Los agricultores cargan con el coste de las normas de la UE
A los cacaocultores de Camerún se les exige asumir el coste de cumplir el reglamento antideforestación de la Unión Europea, según comentarios de la prensa camerunesa, en un momento en que los hogares del país afrontan una inflación alimentaria récord. La crítica describe el acuerdo entre Bruselas y Yaundé como una situación en la que la carga práctica de las nuevas normas ambientales recae en los plantadores, y no en los gobiernos ni en los compradores.
El reglamento de la UE exige demostrar que el cacao y otras materias primas que entran en el mercado europeo proceden de tierras que no han sido deforestadas. Cumplir ese estándar implica cartografiar las parcelas, documentar su origen y construir la trazabilidad desde la explotación agrícola hacia arriba. En Camerún, exportador relevante de cacao a Europa, ese trabajo documental llega hasta los pequeños productores que aportan buena parte de la cosecha.
La inflación alimentaria agrava la presión
La queja cobra fuerza porque coincide con un periodo de inflación alimentaria récord para los hogares camerunenses. La subida de precios de los alimentos básicos reduce el margen de las familias agricultoras para gastar en tareas de cumplimiento, desde la medición de parcelas hasta la documentación que ahora exigen los compradores. Los críticos sostienen que la agenda ambiental, sea cual sea su presentación en Bruselas, se traduce sobre el terreno en costes adicionales para quienes menos pueden asumirlos.
Por qué el acuerdo genera críticas
La acusación central es de doblez: la buena voluntad ambiental proclamada en el plano político la financian, en la práctica, los cacaocultores. Los gobiernos y los grandes compradores fijan las condiciones, pero quien paga la factura ecológica es el agricultor de la base de la cadena, según lo expresa la prensa camerunesa. Ese enfoque enfrenta los objetivos declarados del reglamento con la forma en que se distribuyen sus costes.

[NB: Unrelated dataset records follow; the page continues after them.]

(** X13.  "New Analysis" clears the selection, the selected file and the
    query, and nothing else: whatever the snapshot, the next render is the
    upload workspace without a file, and a submission started right away is
    stopped by the guard before any collaborator is called. *)
Theorem new_analysis_returns_to_empty_form env auth userId st channel :
  Auth.isLoading auth = false ->
  Auth.isAuthenticated auth = true ->
  App auth userId false (state (snd (run handleNewAnalysis st))) channel
  = Workspace
      (SidebarProps.mk (filter (ownedBy userId) (snapshot channel))
                       None (SubResult.loading channel)
                       (SubResult.error channel))
      (UploadWorkspaceEl
         (UploadProps.mk None [] (isProcessing st) (uploadProgress st)
                         (progressMessage st)))
  /\ trace (snd (run (bind handleNewAnalysis
                           (fun _ => handleUploadAndAnalyze env userId)) st))
     = [Alert "Please select a file and ensure you're logged in."].
Proof.
  intros Hl Ha. split.
  - rewrite App_signed_in by assumption. rewrite myChats_snapshot.
    unfold run, handleNewAnalysis. exec. cbn [snd state].
    assert (E : forall chats, selectedChat chats None = None).
    { intros chats. apply selectedChat_none. intros c _. discriminate. }
    rewrite E. reflexivity.
  - unfold run at 1. unfold bind at 1. unfold handleNewAnalysis. exec.
    rewrite handler_frame. rewrite handler_guard by (left; reflexivity).
    reflexivity.
Qed.

Lemma new_analysis_witness :
  trace (snd (run (bind handleNewAnalysis
                        (fun _ => handleUploadAndAnalyze Scenario.envOk
                                                         (Some "u1")))
                  Scenario.draft))
  = [Alert "Please select a file and ensure you're logged in."].
Proof.
  apply (new_analysis_returns_to_empty_form
           Scenario.envOk Scenario.signedIn (Some "u1") Scenario.draft
           (Scenario.channelOf Scenario.snapshot1) eq_refl eq_refl).
Defined.

(** X14.  Clicking a row of the sidebar list brings up the workspace of a
    row with that identifier, whatever was selected or drafted before; with
    distinct identifiers it is the very row that was clicked. *)
Theorem selecting_a_listed_chat_shows_it auth userId st channel chat :
  Auth.isLoading auth = false ->
  Auth.isAuthenticated auth = true ->
  In chat (myChats (SubResult.data channel) userId) ->
  exists shown sidebar,
    App auth userId false (state (snd (run (onSelectChat chat) st))) channel
    = Workspace sidebar (ChatWorkspaceEl shown (SubResult.loading channel))
    /\ Chat.id shown = Chat.id chat
    /\ In shown (snapshot channel)
    /\ userId = Some (Chat.user_id shown)
    /\ (NoDup (map Chat.id (snapshot channel)) -> shown = chat).
Proof.
  intros Hl Ha Hin. rewrite myChats_snapshot in Hin.
  rewrite App_signed_in by assumption. rewrite myChats_snapshot.
  unfold run, onSelectChat. exec. cbn [snd state].
  destruct (selectedChat (filter (ownedBy userId) (snapshot channel))
                         (Some (Chat.id chat))) as [shown |] eqn:E.
  - exists shown. eexists. split; [reflexivity |].
    apply selectedChat_some in E as [Hsin Hsid]. injection Hsid as Hsid.
    apply filter_In in Hsin as [Hsin Hown]. apply ownedBy_iff in Hown.
    apply filter_In in Hin as [Hin _].
    repeat split; auto.
    intros Hnd. apply (unique_by_id (snapshot channel)); auto.
  - exfalso. apply (proj1 (selectedChat_none _ _) E chat Hin). reflexivity.
Qed.

Lemma selecting_witness :
  exists shown sidebar,
    App Scenario.signedIn (Some "u1") false
        (state (snd (run (onSelectChat
                            (Scenario.job "j1" "u1" "processing" None
                                          "2026-02-01T10:00:00"))
                         Scenario.draft)))
        (Scenario.channelOf Scenario.snapshot1)
    = Workspace sidebar (ChatWorkspaceEl shown false)
    /\ Chat.id shown = "j1".
Proof.
  destruct (selecting_a_listed_chat_shows_it
              Scenario.signedIn (Some "u1") Scenario.draft
              (Scenario.channelOf Scenario.snapshot1)
              (Scenario.job "j1" "u1" "processing" None
                            "2026-02-01T10:00:00")
              eq_refl eq_refl (or_introl eq_refl))
    as (shown & sidebar & H1 & H2 & _).
  exists shown, sidebar. split; assumption.
Defined.

(** X15.  Without a user identifier no row is the user's: the list is
    empty, nothing can be selected, and the render is the upload
    workspace, whatever the snapshot and the selected identifier. *)
Theorem no_user_id_lists_nothing auth st channel :
  Auth.isLoading auth = false ->
  Auth.isAuthenticated auth = true ->
  App auth None false st channel
  = Workspace
      (SidebarProps.mk [] None (SubResult.loading channel)
                       (SubResult.error channel))
      (UploadWorkspaceEl
         (UploadProps.mk (selectedFile st) (userQuery st) (isProcessing st)
                         (uploadProgress st) (progressMessage st))).
Proof.
  intros Hl Ha. rewrite App_signed_in by assumption.
  rewrite myChats_snapshot.
  assert (E : filter (ownedBy None) (snapshot channel) = []).
  { induction (snapshot channel) as [| c l IH]; [reflexivity | exact IH]. }
  rewrite E. reflexivity.
Qed.

Lemma no_user_id_witness :
  App Scenario.signedIn None false Scenario.viewing
      (Scenario.channelOf Scenario.snapshot1)
  = Workspace
      (SidebarProps.mk [] None false None)
      (UploadWorkspaceEl
         (UploadProps.mk None [] true 75 PROGRESS_MESSAGES.processing)).
Proof.
  apply (no_user_id_lists_nothing Scenario.signedIn Scenario.viewing
           (Scenario.channelOf Scenario.snapshot1) eq_refl eq_refl).
Defined.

Qué significa para el comercio de cacao
Para importadores y exportadores, la disputa es una señal de cómo se reparte el coste de las normas antideforestación de la UE a lo largo de la cadena de suministro del cacao. Si los gastos de cumplimiento se concentran en el nivel de las explotaciones en países de origen como Camerún, pueden afectar a la oferta, el precio y la trazabilidad del cacao que llega a Europa. Los compradores que se abastecen en Camerún se enfrentan a una base de suministro bajo presión financiera, mientras los plantadores sopesan si el acceso continuado al mercado europeo justifica el trabajo y el gasto adicionales.
- Camerún es un proveedor destacado de cacao para el mercado europeo.
- El reglamento antideforestación de la UE exige probar que el cacao no está vinculado a tierras deforestadas.
- La prensa camerunesa afirma que los plantadores asumen la carga de cumplimiento en medio de una inflación alimentaria interna récord.
La pregunta de fondo que se plantea en Camerún es quién paga en última instancia por unas cadenas de suministro más limpias. Mientras ese coste recaiga de forma desproporcionada en los pequeños productores, el sector cacaotero del país vivirá una tensión entre cumplir los estándares europeos y sostener a los agricultores que producen la cosecha.